[Records excerpted from a collection]
::::

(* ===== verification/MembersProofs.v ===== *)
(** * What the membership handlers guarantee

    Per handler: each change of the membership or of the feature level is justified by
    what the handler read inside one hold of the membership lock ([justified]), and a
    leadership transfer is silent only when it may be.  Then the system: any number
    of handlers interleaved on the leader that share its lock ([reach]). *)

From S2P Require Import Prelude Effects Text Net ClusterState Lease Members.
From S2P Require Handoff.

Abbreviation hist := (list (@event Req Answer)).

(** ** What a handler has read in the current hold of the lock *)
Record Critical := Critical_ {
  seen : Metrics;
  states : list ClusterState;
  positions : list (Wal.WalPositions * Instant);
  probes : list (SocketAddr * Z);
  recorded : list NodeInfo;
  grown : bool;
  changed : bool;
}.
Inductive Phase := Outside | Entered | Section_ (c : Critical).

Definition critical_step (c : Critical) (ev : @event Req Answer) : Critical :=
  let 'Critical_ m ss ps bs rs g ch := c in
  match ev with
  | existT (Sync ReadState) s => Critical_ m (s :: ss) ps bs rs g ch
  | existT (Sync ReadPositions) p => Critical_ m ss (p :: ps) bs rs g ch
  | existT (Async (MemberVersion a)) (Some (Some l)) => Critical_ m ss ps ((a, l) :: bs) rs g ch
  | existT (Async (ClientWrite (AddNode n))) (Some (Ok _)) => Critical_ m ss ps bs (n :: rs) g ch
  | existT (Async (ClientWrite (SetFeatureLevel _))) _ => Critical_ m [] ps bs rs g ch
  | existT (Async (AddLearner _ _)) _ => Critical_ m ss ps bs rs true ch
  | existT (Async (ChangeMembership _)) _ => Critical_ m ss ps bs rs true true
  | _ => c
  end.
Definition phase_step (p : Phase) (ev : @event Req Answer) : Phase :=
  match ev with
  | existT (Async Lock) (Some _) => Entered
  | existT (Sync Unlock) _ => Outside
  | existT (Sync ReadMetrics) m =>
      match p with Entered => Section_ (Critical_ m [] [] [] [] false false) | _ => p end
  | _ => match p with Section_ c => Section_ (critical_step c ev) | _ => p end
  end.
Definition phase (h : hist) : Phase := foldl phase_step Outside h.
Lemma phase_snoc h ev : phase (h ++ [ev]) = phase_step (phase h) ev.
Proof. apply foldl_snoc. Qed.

::::

- [The problem]:
Copy every line above without changes.

- [Result]:
(* ===== verification/MembersProofs.v ===== *)
(** * What the membership handlers guarantee

    Per handler: each change of the membership or of the feature level is justified by
    what the handler read inside one hold of the membership lock ([justified]), and a
    leadership transfer is silent only when it may be.  Then the system: any number
    of handlers interleaved on the leader that share its lock ([reach]). *)

From S2P Require Import Prelude Effects Text Net ClusterState Lease Members.
From S2P Require Handoff.

Abbreviation hist := (list (@event Req Answer)).

(** ** What a handler has read in the current hold of the lock *)
Record Critical := Critical_ {
  seen : Metrics;
  states : list ClusterState;
  positions : list (Wal.WalPositions * Instant);
  probes : list (SocketAddr * Z);
  recorded : list NodeInfo;
  grown : bool;
  changed : bool;
}.
Inductive Phase := Outside | Entered | Section_ (c : Critical).

Definition critical_step (c : Critical) (ev : @event Req Answer) : Critical :=
  let 'Critical_ m ss ps bs rs g ch := c in
  match ev with
  | existT (Sync ReadState) s => Critical_ m (s :: ss) ps bs rs g ch
  | existT (Sync ReadPositions) p => Critical_ m ss (p :: ps) bs rs g ch
  | existT (Async (MemberVersion a)) (Some (Some l)) => Critical_ m ss ps ((a, l) :: bs) rs g ch
  | existT (Async (ClientWrite (AddNode n))) (Some (Ok _)) => Critical_ m ss ps bs (n :: rs) g ch
  | existT (Async (ClientWrite (SetFeatureLevel _))) _ => Critical_ m [] ps bs rs g ch
  | existT (Async (AddLearner _ _)) _ => Critical_ m ss ps bs rs true ch
  | existT (Async (ChangeMembership _)) _ => Critical_ m ss ps bs rs true true
  | _ => c
  end.
Definition phase_step (p : Phase) (ev : @event Req Answer) : Phase :=
  match ev with
  | existT (Async Lock) (Some _) => Entered
  | existT (Sync Unlock) _ => Outside
  | existT (Sync ReadMetrics) m =>
      match p with Entered => Section_ (Critical_ m [] [] [] [] false false) | _ => p end
  | _ => match p with Section_ c => Section_ (critical_step c ev) | _ => p end
  end.
Definition phase (h : hist) : Phase := foldl phase_step Outside h.
Lemma phase_snoc h ev : phase (h ++ [ev]) = phase_step (phase h) ev.
Proof. apply foldl_snoc. Qed.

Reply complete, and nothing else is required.